Low methionine intake has been shown, in animal studies, to mimic many of the same effects of calorie restriction, which is to say improved health and extended life span. A sizable fraction of the trigger mechanisms that produce improved metabolism as a result of lowered calorie intake appear to depend on methionine levels. Attempting a reduced methionine diet is about the hardest thing that any casual health enthusiast could choose to undertake when it comes to dietary self-experimentation. The sources of data on methionine content are incomplete and contradictory, and just about every common food stable is packed full of methionine. The specially formulated medical diets for people with conditions that require very low methionine intake in order to avoid pathology are expensive and unpleasant to consume in comparison to normal food. But perhaps there is a better way forward, and, given time, we may start to see low methionine options becoming more affordable and palatable.

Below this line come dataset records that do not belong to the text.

(** * basic-openLayers: the map editing component of [src/App.js]

    A shallow embedding of the React component [App]: its state hooks, the
    OpenLayers objects it creates and mutates, its event handlers and its
    two effects.  Objects that the component shares between several
    places (layers held both by the map and by [geoJsonLayers], the vector
    source of the drawing layer) live in a store indexed by references, so
    that aliasing is the aliasing of the program.

    A handler returns [option App]: [None] stands for an uncaught
    [TypeError] (a method called on [null] or [undefined]); a session is
    followed up to the first of them. *)

From stdpp Require Import base option list strings gmap fin_maps.

Local Open Scope string_scope.
Local Open Scope nat_scope.
Local Open Scope list_scope.

(** ** Objects *)

(** Identity of an object created with [new]. *)
Definition ref := nat.

(** An [ol/Feature]; the component never looks inside one, it only moves
    features between collections. *)
Definition feature := nat.

(** A stored style field is a number literal of the source ([width: 1]) or
    the string delivered by an input element ([e.target.value]). *)
Inductive jsval :=
| Num (n : Z)
| Str (s : string).

(** [ol/style/Stroke]: [new Stroke()] has neither colour nor width. *)
Record Stroke := mkStroke {
  stroke_color : option string;
  stroke_width : option jsval
}.

(** [ol/style/Fill]: [new Fill()] has no colour. *)
Record Fill := mkFill {
  fill_color : option string
}.

(** [ol/style/Style]: [new Style()] has neither fill nor stroke. *)
Record Style := mkStyle {
  style_fill : option Fill;
  style_stroke : option Stroke
}.

(** What [layer.getStyle] is.  A tile layer has no such method.  On a
    vector layer it gives the style function the layer gets when it is
    built without a [style] option, a [Style] object, or [null]. *)
Inductive style_slot :=
| NoGetStyle
| DefaultStyleFunction
| StyleObject (s : Style)
| NoStyle.

(** The [source] option of a layer. *)
Inductive layer_source :=
| OSM
| XYZ (url : string)
| Vector (src : ref).

(** A [TileLayer] or [VectorLayer] object. *)
Record Layer := mkLayer {
  source : layer_source;
  visible : bool;
  style : style_slot
}.

(** The interactions the component installs, each with its identity and the
    options it was built with. *)
Inductive interaction :=
| Draw (id : ref) (src : ref) (type : string)
| Modify (id : ref) (src : ref)
| Translate (id : ref) (features : list feature).

Global Instance jsval_eq_dec : EqDecision jsval.
Proof. solve_decision. Defined.
Global Instance Stroke_eq_dec : EqDecision Stroke.
Proof. solve_decision. Defined.
Global Instance Fill_eq_dec : EqDecision Fill.
Proof. solve_decision. Defined.
Global Instance Style_eq_dec : EqDecision Style.
Proof. solve_decision. Defined.
Global Instance style_slot_eq_dec : EqDecision style_slot.
Proof. solve_decision. Defined.
Global Instance layer_source_eq_dec : EqDecision layer_source.
Proof. solve_decision. Defined.
Global Instance Layer_eq_dec : EqDecision Layer.
Proof. solve_decision. Defined.
Global Instance interaction_eq_dec : EqDecision interaction.
Proof. solve_decision. Defined.

(** The [ol/Map] object: its layer collection and the interactions added by
    the component (the default pan and zoom interactions are left out). *)
Record OlMap := mkMap {
  layers : list ref;
  interactions : list interaction
}.

(** ** Component state

    [layer_store] and [source_store] hold the layer and vector source
    objects; [next] is the next unused reference.  The other fields are
    the hooks of [App], under their names. *)
Record App := mkApp {
  layer_store : gmap ref Layer;
  source_store : gmap ref (list feature);
  next : ref;
  map : option OlMap;
  layerType : string;
  drawInteraction : option interaction;
  vectorSource : ref;
  geoJsonLayers : list ref;
  showAllLayers : bool
}.

Definition set_layer_store (h : gmap ref Layer) (st : App) : App :=
  mkApp h (source_store st) (next st) (map st) (layerType st)
        (drawInteraction st) (vectorSource st) (geoJsonLayers st)
        (showAllLayers st).

Definition set_source_store (h : gmap ref (list feature)) (st : App) : App :=
  mkApp (layer_store st) h (next st) (map st) (layerType st)
        (drawInteraction st) (vectorSource st) (geoJsonLayers st)
        (showAllLayers st).

Definition set_next (n : ref) (st : App) : App :=
  mkApp (layer_store st) (source_store st) n (map st) (layerType st)
        (drawInteraction st) (vectorSource st) (geoJsonLayers st)
        (showAllLayers st).

Definition setMap (m : option OlMap) (st : App) : App :=
  mkApp (layer_store st) (source_store st) (next st) m (layerType st)
        (drawInteraction st) (vectorSource st) (geoJsonLayers st)
        (showAllLayers st).

Definition setLayerType (v : string) (st : App) : App :=
  mkApp (layer_store st) (source_store st) (next st) (map st) v
        (drawInteraction st) (vectorSource st) (geoJsonLayers st)
        (showAllLayers st).

Definition setDrawInteraction (d : option interaction) (st : App) : App :=
  mkApp (layer_store st) (source_store st) (next st) (map st) (layerType st)
        d (vectorSource st) (geoJsonLayers st) (showAllLayers st).

Definition setGeoJsonLayers (g : list ref) (st : App) : App :=
  mkApp (layer_store st) (source_store st) (next st) (map st) (layerType st)
        (drawInteraction st) (vectorSource st) g (showAllLayers st).

Definition setShowAllLayers (b : bool) (st : App) : App :=
  mkApp (layer_store st) (source_store st) (next st) (map st) (layerType st)
        (drawInteraction st) (vectorSource st) (geoJsonLayers st) b.

(** ** Methods of the OpenLayers objects used by the component *)

(** [map.addLayer(l)]: pushed at the end of the layer collection. *)
Definition addLayer (l : ref) (m : OlMap) : OlMap :=
  mkMap (layers m ++ [l]) (interactions m).

(** [map.removeLayer(l)]. *)
Definition removeLayer (l : ref) (m : OlMap) : OlMap :=
  mkMap (filter (λ x, x ≠ l) (layers m)) (interactions m).

(** [map.getLayers().clear()]. *)
Definition clearLayers (m : OlMap) : OlMap :=
  mkMap [] (interactions m).

(** [map.addInteraction(i)]. *)
Definition addInteraction (i : interaction) (m : OlMap) : OlMap :=
  mkMap (layers m) (interactions m ++ [i]).

(** [map.removeInteraction(i)]. *)
Definition removeInteraction (i : interaction) (m : OlMap) : OlMap :=
  mkMap (layers m) (filter (λ x, x ≠ i) (interactions m)).

(** [layer.setVisible(v)]. *)
Definition setVisible (v : bool) (L : Layer) : Layer :=
  mkLayer (source L) v (style L).

(** [layer.setStyle(s)]. *)
Definition setStyle (s : style_slot) (L : Layer) : Layer :=
  mkLayer (source L) (visible L) s.

(** [source.getFeatures()]: a fresh array of the features of the source. *)
Definition getFeatures (s : ref) (st : App) : list feature :=
  default [] (source_store st !! s).

(** [source.addFeature(f)]. *)
Definition addFeature (s : ref) (f : feature) (st : App) : App :=
  set_source_store (alter (λ fs, fs ++ [f]) s (source_store st)) st.

(** [new TileLayer({ source })] and [new VectorLayer({ source })]: no
    [visible] option is passed, and a layer is visible by default. *)
Definition new_TileLayer (s : layer_source) : Layer :=
  mkLayer s true NoGetStyle.

Definition new_VectorLayer (s : ref) : Layer :=
  mkLayer (Vector s) true DefaultStyleFunction.

(** Stores a new layer object and returns its reference. *)
Definition alloc_layer (L : Layer) (st : App) : ref * App :=
  (next st, set_next (S (next st)) (set_layer_store (<[next st := L]> (layer_store st)) st)).

(** Stores a new vector source object and returns its reference. *)
Definition alloc_source (fs : list feature) (st : App) : ref * App :=
  (next st, set_next (S (next st)) (set_source_store (<[next st := fs]> (source_store st)) st)).

(** ** The component *)

(** State of the first render: [useRef(new VectorSource())] and the initial
    values of the [useState] hooks. *)
Definition initial : App :=
  mkApp ∅ {[ 0 := [] ]} 1 None "osm" None 0 [] true.

(** First effect (lines 24-45): builds the map with an OSM tile layer, adds
    the drawing layer over [vectorSource.current] and stores the map. *)
Definition mount_effect (st : App) : App :=
  let '(tile, st1) := alloc_layer (new_TileLayer OSM) st in
  let initialMap := mkMap [tile] [] in
  let '(vectorLayer, st2) := alloc_layer (new_VectorLayer (vectorSource st1)) st1 in
  setMap (Some (addLayer vectorLayer initialMap)) st2.

Definition satellite_url : string :=
  "https://services.arcgisonline.com/arcgis/rest/services/World_Imagery/MapServer/tile/{z}/{y}/{x}".

(** Second effect (lines 47-72), run when [layerType], [map] or
    [geoJsonLayers] changed.  For a [layerType] that is neither ['osm'] nor
    ['satellite'], [newLayer] stays [undefined] and [map.addLayer] fails on
    it after the collection was cleared. *)
Definition layers_effect (st : App) : option App :=
  match map st with
  | None => Some st
  | Some m =>
      let newLayer :=
        if String.eqb (layerType st) "osm" then Some (new_TileLayer OSM)
        else if String.eqb (layerType st) "satellite"
             then Some (new_TileLayer (XYZ satellite_url))
             else None in
      let m1 := clearLayers m in
      match newLayer with
      | None => None
      | Some tileLayer =>
          let '(tile, st1) := alloc_layer tileLayer st in
          let m2 := addLayer tile m1 in
          let '(vectorLayer, st2) := alloc_layer (new_VectorLayer (vectorSource st1)) st1 in
          let m3 := addLayer vectorLayer m2 in
          let m4 := foldl (λ acc layer, addLayer layer acc) m3 (geoJsonLayers st2) in
          Some (setMap (Some m4) st2)
      end
  end.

"We've known for years that restricting the amino acid methionine in the diet produces immediate and lasting improvements in nearly every biomarker of metabolic health. The problem is that methionine-restricted diets have been difficult to implement because they taste so bad." Until now. Restricting methionine normally involves diets formulated with elemental (e.g., individual) amino acids. Individual amino acids are the building blocks of proteins. But diets made from elemental amino acids taste bad, and few are willing to tolerate the regimen.

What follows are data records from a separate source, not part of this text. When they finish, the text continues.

(** X22.  The reflection accessors of the block parameters agree with one
    another.  For a descriptor named after one of the three fields
    [max_bytes], [max_gas] and [time_iota_ms]: [Set] followed by [Get] gives
    the value back, [Has] then tells whether that value is non-zero, the
    other fields and the unknown fields are as before, and [Clear] makes
    [Has] false and [Get] the zero that [NewField] returns.  [Get] on the
    three descriptors of the message reads the fields [MaxBytes], [MaxGas]
    and [TimeIotaMs].  For a descriptor of any other name all five accessors
    panic.  [Range] calls its function on populated fields only, with the
    value [Get] returns; when the function never stops it, the calls are
    those for the three descriptors, in this order, whose field is not
    zero. *)
Theorem reflection_accessors_agree
    (x : BlockParamsProto.Message) (fd : BlockParamsProto.FieldDescriptor) (v : Z) :
  (BlockParamsProto.FullName fd = "tendermint.types.BlockParams.max_bytes"
   \/ BlockParamsProto.FullName fd = "tendermint.types.BlockParams.max_gas"
   \/ BlockParamsProto.FullName fd = "tendermint.types.BlockParams.time_iota_ms" ->
   exists x',
     BlockParamsProto.Set_ x fd (BlockParamsProto.ValueOfInt64 v) = Return x'
     /\ BlockParamsProto.Get x' fd = Return (BlockParamsProto.ValueOfInt64 v)
     /\ BlockParamsProto.Has x' fd = Return (negb (v =? 0))
     /\ BlockParamsProto.unknownFields x' = BlockParamsProto.unknownFields x
     /\ (forall other,
            BlockParamsProto.FullName other <> BlockParamsProto.FullName fd ->
            BlockParamsProto.Get x' other = BlockParamsProto.Get x other)
     /\ exists x0,
          BlockParamsProto.Clear x' fd = Return x0
          /\ BlockParamsProto.Has x0 fd = Return false
          /\ BlockParamsProto.Get x0 fd = BlockParamsProto.NewField fd
          /\ BlockParamsProto.NewField fd = Return (BlockParamsProto.ValueOfInt64 0))
  /\ (BlockParamsProto.Get x BlockParamsProto.fd_BlockParams_max_bytes
      = Return (BlockParamsProto.ValueOfInt64 (BlockParamsProto.MaxBytes x))
      /\ BlockParamsProto.Get x BlockParamsProto.fd_BlockParams_max_gas
         = Return (BlockParamsProto.ValueOfInt64 (BlockParamsProto.MaxGas x))
      /\ BlockParamsProto.Get x BlockParamsProto.fd_BlockParams_time_iota_ms
         = Return (BlockParamsProto.ValueOfInt64 (BlockParamsProto.TimeIotaMs x)))
  /\ (BlockParamsProto.FullName fd <> "tendermint.types.BlockParams.max_bytes" ->
      BlockParamsProto.FullName fd <> "tendermint.types.BlockParams.max_gas" ->
      BlockParamsProto.FullName fd <> "tendermint.types.BlockParams.time_iota_ms" ->
      panics (BlockParamsProto.Has x fd) /\ panics (BlockParamsProto.Get x fd)
      /\ panics (BlockParamsProto.Set_ x fd (BlockParamsProto.ValueOfInt64 v))
      /\ panics (BlockParamsProto.Clear x fd)
      /\ panics (BlockParamsProto.NewField fd))
  /\ (forall f d val,
         In (d, val) (BlockParamsProto.Range x f) ->
         BlockParamsProto.Has x d = Return true
         /\ BlockParamsProto.Get x d = Return val)
  /\ BlockParamsProto.Range x (fun _ _ => true)
     = filter (fun call => match snd call with
                           | BlockParamsProto.ValueOfInt64 n => negb (n =? 0)
                           | BlockParamsProto.ValueOfString _ => true
                           end)
         [(BlockParamsProto.fd_BlockParams_max_bytes,
           BlockParamsProto.ValueOfInt64 (BlockParamsProto.MaxBytes x));
          (BlockParamsProto.fd_BlockParams_max_gas,
           BlockParamsProto.ValueOfInt64 (BlockParamsProto.MaxGas x));
          (BlockParamsProto.fd_BlockParams_time_iota_ms,
           BlockParamsProto.ValueOfInt64 (BlockParamsProto.TimeIotaMs x))]
  /\ (BlockParamsProto.Has x fd = Return true ->
      exists d val,
        In (d, val) (BlockParamsProto.Range x (fun _ _ => true))
        /\ BlockParamsProto.FullName d = BlockParamsProto.FullName fd
        /\ BlockParamsProto.Get x fd = Return val).
Proof.
  split; [|split; [|split; [|split; [|split]]]].
  - intros Hk.
    unfold BlockParamsProto.Set_, BlockParamsProto.Get, BlockParamsProto.Has,
      BlockParamsProto.Clear, BlockParamsProto.NewField.
    destruct Hk as [E|[E|E]]; rewrite E; cbn;
      (eexists; split; [reflexivity|]; cbn;
       split; [reflexivity|]; split; [reflexivity|]; split; [reflexivity|]; split;
       [ intros other Hn; apply String.eqb_neq in Hn;
         unfold BlockParamsProto.Get; rewrite Hn; reflexivity
       | eexists; split; [reflexivity|]; cbn; repeat split ]).
  - repeat split.
  - intros N1 N2 N3.
    destruct (known_field_cases fd) as [E|[E|[E|Hno]]]; try contradiction.
    destruct (Hno bool) as [Pb _]. destruct (Hno BlockParamsProto.Value) as [Pv _].
    destruct (Hno BlockParamsProto.Message) as [Pm H].
    destruct (H x (BlockParamsProto.ValueOfInt64 v)) as [-> [-> [-> [-> ->]]]].
    repeat split; assumption.
  - intros f d val Hin. unfold BlockParamsProto.Range in Hin.
    unfold BlockParamsProto.Has, BlockParamsProto.Get.
    destruct (Z.eqb_spec (BlockParamsProto.MaxBytes x) 0) as [Z1|N1];
      destruct (Z.eqb_spec (BlockParamsProto.MaxGas x) 0) as [Z2|N2];
      destruct (Z.eqb_spec (BlockParamsProto.TimeIotaMs x) 0) as [Z3|N3];
      cbn [negb] in Hin;
      repeat match goal with
             | H : In _ (if ?c then _ else _) |- _ => destruct c
             | H : In _ (_ :: _) |- _ => destruct H as [H|H]; [injection H as <- <-|]
             | H : In _ [] |- _ => destruct H
             end;
      cbn; split; try reflexivity;
      repeat match goal with
             | |- context [?a =? 0] =>
                 destruct (Z.eqb_spec a 0); [contradiction|]
             end; reflexivity.
  - unfold BlockParamsProto.Range. cbn [filter snd].
    destruct (negb (BlockParamsProto.MaxBytes x =? 0));
      destruct (negb (BlockParamsProto.MaxGas x =? 0));
      destruct (negb (BlockParamsProto.TimeIotaMs x =? 0)); reflexivity.
  - intros Hhas. unfold BlockParamsProto.Has in Hhas. unfold BlockParamsProto.Get.
    destruct (String.eqb_spec (BlockParamsProto.FullName fd)
                "tendermint.types.BlockParams.max_bytes") as [E1|N1].
    { injection Hhas as Hh. apply negb_true_iff in Hh.
      exists BlockParamsProto.fd_BlockParams_max_bytes. eexists.
      split; [|split; [symmetry; exact E1 | reflexivity]].
      unfold BlockParamsProto.Range. rewrite Hh. left. reflexivity. }
    destruct (String.eqb_spec (BlockParamsProto.FullName fd)
                "tendermint.types.BlockParams.max_gas") as [E2|N2].
    { injection Hhas as Hh. apply negb_true_iff in Hh.
      exists BlockParamsProto.fd_BlockParams_max_gas. eexists.
      split; [|split; [symmetry; exact E2 | reflexivity]].
      unfold BlockParamsProto.Range. rewrite Hh.
      destruct (negb (BlockParamsProto.MaxBytes x =? 0)); [right|]; left; reflexivity. }
    destruct (String.eqb_spec (BlockParamsProto.FullName fd)
                "tendermint.types.BlockParams.time_iota_ms") as [E3|N3].
    { injection Hhas as Hh. apply negb_true_iff in Hh.
      exists BlockParamsProto.fd_BlockParams_time_iota_ms. eexists.
      split; [|split; [symmetry; exact E3 | reflexivity]].
      unfold BlockParamsProto.Range. rewrite Hh.
      destruct (negb (BlockParamsProto.MaxBytes x =? 0));
        destruct (negb (BlockParamsProto.MaxGas x =? 0));
        cbn; auto. }
    exfalso. unfold BlockParamsProto.noSuchField in Hhas.
    destruct (BlockParamsProto.IsExtension fd); discriminate.
Qed.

A palatable solution emerged from the development of methods to selectively delete methionine from casein, the main protein in milk and cheese. Researches conducted proof-of-concept testing to establish that oxidized casein could be used to implement methionine restriction without the objectionable taste of the standard elemental diet. More than two-thirds of Americans are overweight or have obesity. More than 40 percent of adults have prediabetes or type 2 diabetes. A diet that offsets all the major components of metabolic disease would have an enormous impact.
A palatable, methionine-restricted diet could also ease a major frustration for those struggling to manage their weight. Each year, millions of people improve their metabolism and lose weight by reducing how much they eat. But eventually, most people gain back those pounds.